Work item:
Quote exactly and only this range of lines in the data below: the line that holds "split; [|done]. apply elem_of_app. right." to the line that holds "match db (srv", both included.

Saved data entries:
(** A queue that holds a node of a trap, a set whose nodes all have a child in
    it, never empties. *)
Lemma sub_walk_trapped f (S : gset sds) fuel queue acc :
  hashed f -> (forall y, y ∈ S -> exists c, child_step f y c /\ c ∈ S) ->
  (exists x, x ∈ queue /\ x ∈ S) -> sub_walk f fuel queue acc = None.
Proof.
  intros Hh HS. revert queue acc. induction fuel as [|fuel IH]; intros [|x queue] acc (y & Hy & HyS);
    try by apply elem_of_nil in Hy. { done. }
  cbn. apply elem_of_cons in Hy as [->|Hy].
  - destruct (HS x HyS) as (c & [He Hc] & HcS). rewrite He. apply IH. exists c.
    split; [|done]. apply elem_of_app. right. by apply in_children.
  - destruct (EXISTS _); apply IH; exists y; [|done]. split; [|done]. apply elem_of_app. by left.
Qed.

(** The ids of the stored nodes. *)
Definition stored_ids (w : world) (k : sds) : gset sds :=
  match db (srv w) !! tht k with Some (OHash h) => dom h | _ => ∅ end.

Lemma stored_ids_size w k : size (stored_ids w k) = node_count w k.
Proof. unfold stored_ids, node_count. destruct (db (srv w) !! tht k) as [[| |h| | |]|]; try done. apply size_dom. Qed.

Finished exercise:
    split; [|done]. apply elem_of_app. right. by apply in_children.
  - destruct (EXISTS _); apply IH; exists y; [|done]. split; [|done]. apply elem_of_app. by left.
Qed.

(** The ids of the stored nodes. *)
Definition stored_ids (w : world) (k : sds) : gset sds :=
  match db (srv w) !! tht k with Some (OHash h) => dom h | _ => ∅ end.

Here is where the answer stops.